Wednesday, March 24, 2021

A Cruel Deception by Charles Todd

First Line: England, Late March, 1919. I was changing the surgical dressing on a patient in Ward 3 when Matron sent for me.
Representatives from the Allied governments have gathered in Paris to put the final touches on the Peace Treaty that will officially end World War I, but bitter disagreements have already broken out. Bess Crawford is sent to Paris on a personal mission for the Matron of the London headquarters of the Queen Alexandra's, of which Bess is a part. Bess would much rather stay and work with the severely wounded in England, but she can't refuse Matron.
She has been asked to find Matron's son, Lawrence Minton, who has gone missing from his duties at the peace talks.

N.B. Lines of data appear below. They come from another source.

Lemma addPoint_lookup span n sr by_ pt (i : nat) xs :
  regular span n → tv_Timestamp pt - Start span ≤ 2 ^ 62 → by_ !! i = Some xs → Z.of_nat i ≤ n →
  addPoint span sr by_ pt !! i = Some (xs ++ map (λ pt, {| ss_Identity := sr_Identity sr; ss_Container := sr_Container sr;
      ss_Metric := sr_Metric sr; ss_Value := tv_Value pt |})
    (if decide (nearest span (Z.of_nat i) (tv_Timestamp pt)) then [pt] else [])).
Proof.
  intros Hreg Ht Hi Hn. unfold addPoint. pose proof (index_regular span n (tv_Timestamp pt) Hreg Ht) as H.
  destruct (History.index span (tv_Timestamp pt)) as [j []].
  - destruct H as [Hj Hnear]. destruct (decide (Z.to_nat j = i)) as [<-|Hne].
    + rewrite Z2Nat.id in * by lia. rewrite decide_True by done. by rewrite list_lookup_alter_eq, Hi.
    + rewrite list_lookup_alter_ne by done. rewrite decide_False; [cbn [map]; by rewrite app_nil_r|].
      intros Hne'. destruct Hreg as [Hp _]. pose proof (nearest_unique _ _ _ _ Hp Hnear Hne'). lia.
  - rewrite decide_False by (apply H; lia). cbn [map]. by rewrite app_nil_r, Hi.
Qed.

Contrary to what she expected, Bess finds that Minton is a very disturbed man who is well on the way to becoming addicted to opiates. He doesn't care if he lives or dies. Bess is convinced that something haunts him, and that he must somehow be brought to face that event before it destroys him completely.
Many readers may have expected Charles Todd's Bess Crawford series to end when World War I ended, but this writing team has continued Bess's adventures in order to create a portrait that illuminates the cost of war on human lives—the lingering pain and horror that no armistice or peace treaty can assuage. Bess has continued her nursing, working with severely wounded soldiers, but in A Cruel Deception, she finds herself thinking about what else she might want to do with her life. She also finds herself thinking about Simon Brandon who seems to be on holiday in Scotland-- and a mysterious woman might be involved. I imagine that I'm not the only fan of this series who's wanted Bess to start thinking more seriously about Simon. Who knows? We may be getting our wish.
Another thing that Charles Todd deals with so well in this series is how Bess has gotten used to living her own life and making her own decisions without deferring to her family. This is something many women in this time period found themselves doing for the first time, and they liked it.
This series often deals with various issues wounded soldiers had to face, and in A Cruel Deception, it's the anguish of mental trauma, that most difficult affliction for most people to understand or to even begin to deal with. Here, what we now call PTSD is treated with sensitivity and understanding as Bess tries to find out why someone is attacking both Minton and herself, as well as learning what happened to Minton that makes him want to destroy himself. It's another tale well told, and I'm looking forward to the next time I meet Bess.  
A Cruel Deception by Charles Todd
eISBN: 9780062859860
William Morrow © 2019
eBook, 336 pages

Historical Mystery, #11 Bess Crawford mystery
Rating: B+
Source: Purchased from Amazon.


  1. I do like the Bess Crawford character, Cathy. And I think the Todd team does a really find job with evoking time, place, and culture with both of their series. They're also able to talk about some of the larger issues without bogging stories down. This one's a solid series, and I'm glad you enjoyed this entry.

    1. I've enjoyed the entire series. I'll be reading the next one, An Irish Hostage, soon.

  2. I haven't caught up with Bess Crawford for a while. Looks like I have several books to get through now.